# Aim of the task:
Repeat, line for line, the entries below from the first line to the line containing "status :: _ => Some (FromStatus status)", counting both ends.

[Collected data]

(** The generator's results until a token that is not in use; [None]: none of them is one. *)
Fixpoint FreshToken (draws : list (Result (list Z))) (s : Impl) : option (Result (list Z)) :=
  match draws with
  | [] => None
  | FromStatus status :: _ => Some (FromStatus status)
  | FromValue t :: draws => if decide (is_Some (tokens s !! t)) then FreshToken draws s else Some (FromValue t)
  end.

Definition RegisterSession (now id : Z) (draws : list (Result (list Z))) (s : Impl) : option (Result (list Z) * Impl) :=
  if negb (isOpen s) then Some (FromStatus (Fail Closed), s)
  else if (id =? 0) || bool_decide (is_Some (peers s !! id)) then Some (FromStatus (Fail InvalidArgument), s)
  else if maxRegisteredSessions (options s) <=? Z.of_nat (size (peers s)) then Some (FromStatus (Fail WouldBlock), s)
  else if registrationGeneration s =? UINT64_MAX then Some (FromStatus (Fail Closed), s)
  else
    match FreshToken draws s with
    | None => None
    | Some (FromStatus status) => Some (FromStatus status, s)
    | Some (FromValue t) =>
        let generation := registrationGeneration s + 1 in
        let peer := MkPeer t (MkEndpoint NoAddress 0) generation 0 0 false (ResetBucket (peerSendRate (options s)) now) in
        Some (FromValue t,
          MkImpl (isOpen s) (bindingGeneration s) generation (<[id := peer]> (peers s)) (<[t := id]> (tokens s)) (metrics s)
            (options s) (sendBucket s) (polling s))
    end.

Definition UnregisterSession (id : Z) (s : Impl) : Impl :=
  match peers s !! id with
  | None => s
  | Some p =>
      MkImpl (isOpen s) (bindingGeneration s) (registrationGeneration s) (delete id (peers s)) (delete (token p) (tokens s))
        (metrics s) (options s) (sendBucket s) (polling s)
  end.

Definition IsReady (id : Z) (s : Impl) : bool := match peers s !! id with Some p => ready p | None => false end.

Definition RegisteredSessionCount (s : Impl) : Z := Z.of_nat (size (peers s)).

Definition GetToken (id : Z) (s : Impl) : Result (list Z) :=
  match peers s !! id with None => FromStatus (Fail NotFound) | Some p => FromValue (token p) end.

(** ** Sending *)

(** What the socket was given. *)
Record Datagram : Type := MkDatagram { dTo : IpEndpoint; dBytes : list Z }.
(** The loop over the requested header names: an error, a rejection ([None]) or the allowed names. *)
Fixpoint RequestedHeaders (o : CorsOptions) (names allowed : list (list Z)) : Result (option (list (list Z))) :=
  match names with
  | [] => FromValue (Some allowed)
  | raw :: names =>
      let name := Lower (Trim raw) in
      if negb (Token name) || (128 <=? len allowed) then Fail InvalidFormat
      else if negb (contains (allowedHeaders o) name) then FromValue None
      else RequestedHeaders o names (if contains allowed name then allowed else allowed ++ [name])
  end.

Definition AllowedNames (o : CorsOptions) (requested : option (list Z)) : Result (option (list (list Z))) :=
  match requested with
  | None => FromValue (Some [])
  | Some text => if 8192 <? len text then Fail TooLarge else RequestedHeaders o (split_on (char_code ",") text) []
  end.

(** The answer to a preflight request, after the headers every answer has. *)
Definition Preflight (o : CorsOptions) (request : HttpRequest) (common : HttpHeaders) (requestMethod : list Z) : Result HttpPolicyResult :=
  if negb (Token requestMethod) then Fail InvalidFormat
  else if negb (contains (allowedMethods o) requestMethod) then FromValue (Rejected 403)
  else
    match Single (headers request) (txt "access-control-request-headers") with
    | FromStatus _ => Fail InvalidFormat
    | FromValue requested =>
        match AllowedNames o requested with
        | FromStatus s => FromStatus s
        | FromValue None => FromValue (Rejected 403)
        | FromValue (Some allowed) =>
            FromValue (MkResult (common ++ [(txt "access-control-allow-methods", Join (allowedMethods o))]
              ++ (if negb (len allowed =? 0) then [(txt "access-control-allow-headers", Join allowed)] else [])
              ++ [(txt "access-control-max-age", Digits (maxAge o));
                  (txt "vary", txt "Access-Control-Request-Method, Access-Control-Request-Headers")])
              [] (Some (ResponseHead.MkResponse 204 [] [] false)))
        end
    end.

Definition OriginHeaders (o : CorsOptions) (wildcard : bool) (origin : list Z) : HttpHeaders :=
  [(txt "vary", txt "Origin"); (txt "access-control-allow-origin", if wildcard then Any else origin)]
  ++ (if allowCredentials o then [(txt "access-control-allow-credentials", txt "true")] else []).

Definition CorsStep (o : CorsOptions) (wildcard : bool) (request : HttpRequest) (upgrade : bool) : Result HttpPolicyResult :=
  if upgrade then FromValue NewResult
  else
    match Single (headers request) (txt "origin") with
    | FromStatus _ => Fail InvalidFormat
    | FromValue None => FromValue (MkResult [(txt "vary", txt "Origin")] [] None)
    | FromValue (Some origin) =>
        if negb (Origin origin) then Fail InvalidFormat
        else if negb wildcard && negb (contains (allowedOrigins o) origin) then FromValue (Rejected 403)
        else
          let common := OriginHeaders o wildcard origin in
          match Single (headers request) (txt "access-control-request-method") with
          | FromStatus _ => Fail InvalidFormat
          | FromValue requestMethod =>
              match bytes_eqb (method request) (txt "OPTIONS"), requestMethod with
              | true, Some m => Preflight o request common m
              | _, _ =>
                  FromValue (MkResult (common ++ (if negb (len (exposedHeaders o) =? 0)
                    then [(txt "access-control-expose-headers", Join (exposedHeaders o))] else [])) [] None)
              end
          end
    end.
Lemma finish_exec (c : Config) (f : Frame) (w w' : World) (pushed rest : list Frame) (started : list (list Frame)) :
  Exec c f w pushed started w' -> pump_ok w (f :: rest) -> account_ok c w (f :: rest) -> finish_ok w (f :: rest) -> finish_ok w' (pushed ++ concat started ++ rest).
Proof.
  intros He Hp Ha Hf.
  destruct He as [ |  |  | w n b next |  |  |  |  |  |  |  |  |  |  |  |  |  |  |  |  |  |  |  |  |  |  |  |  |  |  |  |  | ]; [..|by apply (finish_release c)| | | | | | | | | | | | | | | | | | | | | | | | | | | | |].
  all: open_sections; unfold after_sent; pose proof (p_owner _ _ Hp) as Po; pose proof (p_halter _ _ Hp) as Ph; pose proof (terminal_quiet _ _ _ Hp Hf) as Hq.
  all: destruct Hf as [H1 H2 H3]; rewrite measure_cons in Po, Ph, H3; cbn [owner halter finisher] in *.
  all: pose proof (measure_nonneg owner rest owner_range); pose proof (measure_nonneg halter rest halter_range); pose proof (measure_nonneg finisher rest finisher_range).
  all: constructor; rewrite ?reset_retry_state, ?reset_sub_state, ?reset_retry_completions, ?reset_sub_completions; components.
  all: try done.
  all: try (intros Ht Hpm Hac Hh Hpd Hcl; rewrite ?measure_app, ?measure_cons, ?measure_nil, ?retry_total by done; cbn [finisher];
    first [ lia | exfalso; rewrite Hpm in Po; cbn [Z.b2z] in Po; lia | exfalso; rewrite Hh in Ph; cbn [Z.b2z] in Ph; lia
          | specialize (H3 Ht Hpm Hac Hh Hpd Hcl); repeat case_if; rewrite ?measure_cons, ?measure_nil; cbn [finisher]; lia ]).
  all: try (intros Ht; destruct (Hq Ht) as [Hz Hy]; first [discriminate Hz | pose proof (Forall_inv (p_expects _ _ Hp)) as Hx; unfold agrees in Hx; cbn [expects] in Hx; congruence]).
  all: try (intros Ht; pose proof (H1 Ht) as (G & ?); rewrite G; done).
  all: try (intros Ht; rewrite Ht in E; discriminate E).
  1-2: intros _; rewrite !andb_true_iff, !negb_true_iff, Z.eqb_eq in E; destruct E as (((((E1 & E2) & E3) & E4) & E5) & E6);
    (split; [by apply (account_empty c _ _ Ha)|]); rewrite (H2 E1), E0; done.
  1-2: by rewrite app_nil_r.
  intros Ht Hpm Hac Hh Hpd Hcl. rewrite Ht, Hpm, Hh, Hcl, Hac, Hpd, bool_decide_eq_true_2 in E by done. discriminate E.
Qed.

# Task solution:
(** The generator's results until a token that is not in use; [None]: none of them is one. *)
Fixpoint FreshToken (draws : list (Result (list Z))) (s : Impl) : option (Result (list Z)) :=
  match draws with
  | [] => None
  | FromStatus status :: _ => Some (FromStatus status)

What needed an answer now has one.